The rectangle passed to the new axes is specified in a normalized 0–1 coordinate system. The pie is then centered on that small axes, i.e., at the midpoint of the rectangle. While the values for the left and bottom were computed from data limits and normalized, the axes itself is not anchored in data coordinates. The result is a pie centered in the tiny inset area, not guaranteed to be centered on the original (12, 10) in data space.

The robust approach: place the inset in data coordinates

To center the pie on a data point, the new axes should be positioned in data coordinates. Using Axes.inset_axes with transform=ax.transData allows the rectangle to be interpreted in data units. Subtract half of the desired width and height around the point so the inset is centered on it, then draw the pie.

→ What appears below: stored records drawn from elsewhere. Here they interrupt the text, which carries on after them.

(** A later live transmission of the same range, on which [f] holds. *)
Definition newer_live (e : EndpointState) (sent : SentPacket) (f : SentPacket -> bool) : bool :=
  existsb (fun s => match s with
                    | Some newer =>
                        bool_decide (sp_send_buffer_slot newer = sp_send_buffer_slot sent)
                        && (sp_packet_number sent <? sp_packet_number newer)
                        && sp_accepted newer && negb (sp_lost newer) && f newer
                    | None => false
                    end) (e_sent_packets e).

Definition newer_transmission_covers_retransmission_head (e : EndpointState) (sent : SentPacket) : bool :=
  match range_of e sent with
  | None => false
  | Some range =>
      match first_unacknowledged_run range with
      | None =>
          let fin_offset := sat_add (offset range) (data_len range) in
          fin range && negb (fin_acked range)
          && newer_live e sent (fun newer =>
               sp_fin newer && (sat_add (sp_offset newer) (sp_data_len newer) =? fin_offset))
      | Some (start, _) =>
          let head_offset := sat_add (offset range) start in
          newer_live e sent (fun newer =>
            (sp_offset newer <=? head_offset)
            && (head_offset <? sat_add (sp_offset newer) (sp_data_len newer)))
      end
  end.
(* ===== verification/LedgerSteps.v ===== *)
(** * The ledger under every sequence of events

    A step relation over the events of the transmission ledger: transmissions,
    datagrams, bearer results, acknowledgements, losses, timers, and the life of paths.
    Two of the rules have a guard the code does not test: a bearer result
    [WouldBlock] is for a record that is not lost, and a path is resumed while every
    record of it is still lost, as its suspension left them.  The theorems: in every reachable state
    the flight a congestion controller counts is the flight of the ledger, no
    packet number is recorded twice or reused, and a record leaves the flight
    once.  Two counterexamples show what the guards are for. *)

From S2P Require Import Prelude Records Methods Wire PacketHeader Keyed AckRanges Reader Frames FlowControl Congestion PathState SendBuffer Endpoint Credit Ledger Transmit Retransmit Datagram OutputBounds Flight Conservation.

Section steps.
Context `{Allocator, PacketSize, Features} {fl : Floor}.

(** Empty slots at the end of the ledger carry nothing. *)
Lemma flight_pad i l m : ledger_flight i (l ++ replicate m None) = ledger_flight i l.
Proof.
  unfold ledger_flight. rewrite zsum_app. assert (zsum (contribution i) (replicate m None) = 0) as ->.
  { induction m; simpl; lia. }
  lia.
Qed.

import matplotlib.pyplot as plt
import numpy as np
scene, host_ax = plt.subplots(nrows=1, ncols=1, figsize=(6, 3))
host_ax.set_xlim(0, 16)
host_ax.set_ylim(8, 12)
# Plot a sine wave
xv = np.arange(0, 5 * np.pi, 0.1)
yv = np.sin(xv) + 10
host_ax.plot(xv, yv, color="blue")
# The data point where the pie should be centered
center_pt = (12, 10)
host_ax.plot(*center_pt, marker="o", color="red")
# Width and height of the inset in data units
span_x = 2
span_y = 0.5
# Center the inset rectangle on the data point
rect_data = [center_pt[0] - span_x / 2, center_pt[1] - span_y / 2, span_x, span_y]
# Create the inset in data coordinates and draw the pie
child_ax = host_ax.inset_axes(rect_data, transform=host_ax.transData)
child_ax.pie((0.2, 0.3, 0.5))

What’s happening under the hood

By passing transform=ax.transData to inset_axes, the rectangle is interpreted directly in the axes’ data coordinate system. The subtraction of half of the width and height makes the rectangle’s center coincide with the target point, so the pie chart is visually centered exactly where intended.

Why this matters

When you need to annotate a precise position in your plot with a pie chart, using data coordinates avoids the mismatch between normalized rectangles and actual data positions. It also avoids the overhead of constructing wedges by hand; using the built-in pie method is simpler than manually defining pie slices. There is also a gallery example of scatter-style pie charts that explores a related idea.

Takeaways

If you want a pie chart centered on a specific data point, create the inset with Axes.inset_axes, supply a rectangle in data units, and offset by half the inset’s dimensions around the point. That keeps the visual intent aligned with the data and reduces boilerplate.

The article is based on a question from StackOverflow by Bera and an answer by Matt Pitkin.